In the first line of the second stanza, Griffith uses again the settling mimicry of the M sounds of line three, here, in “grown man”. He prepares the foretaste for this with "stop" and a pause with a comma, and the M of "my".

“grown” connects to “own” in stanza one. Also, the O sound in “grown” links that in “old” of line one. This connection is confirmed when its sound is concretised in “old”, in the stanza’s second line, and underpinned by “very”. A full-stop literally stops time, and the reading breaks with a pause, as if father and son are being stopped short. Both “stagger” at a powerful run-on, practically the only one in the entire poem, to “back”, in the starting of the next line. It’s almost as if Time has granted them a return (“back”) to the “old” days, when his son was the little boy he was holding. This affords them a final embrace, a holding on to, as if they’ve found each other after being flung into the space of time, of growing.
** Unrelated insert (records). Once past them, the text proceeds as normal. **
(** * The smart-fridge server (index.js): a shallow embedding

    The server has three routes.  POST /api/pi-data ingests a report from
    the device, runs the local vision script, evaluates the sensors,
    replaces the fridge snapshot and appends an event.  GET
    /api/fridge-contents lists the snapshot.  GET /api/recipe selects the
    items about to expire and asks a text-generation service for recipes.

    JavaScript values are modelled by a small value type, objects by finite
    maps from property names to values, MongoDB collections by lists of
    documents, and everything the server obtains from outside (the clock,
    the vision process, the database driver's failures, the random sample,
    the text-generation service) by the fields of an environment that the
    handlers take as an argument.  The handlers describe a running server;
    [servePiData] and [serveFridgeContents] add what ends the server
    process: an 'error' event without listener, a rejected promise without
    handler. *)

From Stdlib Require Import ZArith QArith Qround List Ascii String Bool Lia.
From stdpp Require Import base option list gmap.

Local Open Scope Z_scope.

(** ** JavaScript strings

    A JavaScript string is a sequence of UTF-16 code units. *)

Abbreviation jsstring := (list N).

(** The code units of an ASCII literal of the source. *)
Definition js (s : string) : jsstring :=
  map N_of_ascii (list_ascii_of_string s).

(** WhiteSpace and LineTerminator of ECMAScript: what [\s] matches and what
    [String.prototype.trim] removes. *)
Definition isLineTerminator (c : N) : bool :=
  ((c =? 10) || (c =? 13) || (c =? 8232) || (c =? 8233))%N.

Definition isWhiteSpace (c : N) : bool :=
  isLineTerminator c
  || ((c =? 9) || (c =? 11) || (c =? 12) || (c =? 32) || (c =? 160)
      || (c =? 5760) || ((8192 <=? c) && (c <=? 8202))
      || (c =? 8239) || (c =? 8287) || (c =? 12288) || (c =? 65279))%N.

Fixpoint dropWhile {A} (p : A -> bool) (l : list A) : list A :=
  match l with
  | [] => []
  | x :: l' => if p x then dropWhile p l' else l
  end.

Fixpoint takeWhile {A} (p : A -> bool) (l : list A) : list A :=
  match l with
  | [] => []
  | x :: l' => if p x then x :: takeWhile p l' else []
  end.

Definition trimStart (s : jsstring) : jsstring := dropWhile isWhiteSpace s.
Definition trimEnd (s : jsstring) : jsstring := rev (dropWhile isWhiteSpace (rev s)).

(** [s.trim()] *)
Definition trim (s : jsstring) : jsstring := trimEnd (trimStart s).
While “two” in stanza one intimates a splitting, a separating of father and son, its use here is the reverse. There is still a splitting with the use of “two” here, but this is a good thing, as “one” becomes “two”, forging a father-son bonding. A spin-around, a twirling, each now becomes a “one”. Whatever are being lost in stanza one is made up for by being more than father and son, by being friends now.

In the penultimate line, “drink” puts one in mind of how “Everything” of the father flew into space, went “flying”, as they are “remembering”. The departing line is final with the repeating of “old” and “day”, placed side by side, like a father and son together.

***

Kevin Griffith teaches English as Associate Professor of English at Capital University. He is also a faculty member in the Legal Research and Writing Program at the Law School. He was awarded the Columbus Literary Award in Poetry from the Greater Columbus Arts Council and two Ohio Arts Council Individual Artist's Fellowships in Poetry.

He has published Paradise Refunded (Backwaters Press, 1999); Someone Had to Live (San Diego Poets Press, 1994); The Common Courage Reader: Essays for an Informed Democracy (Common Courage Press, 2000); and over 200 poems in journals like Chelsea and Mid-American.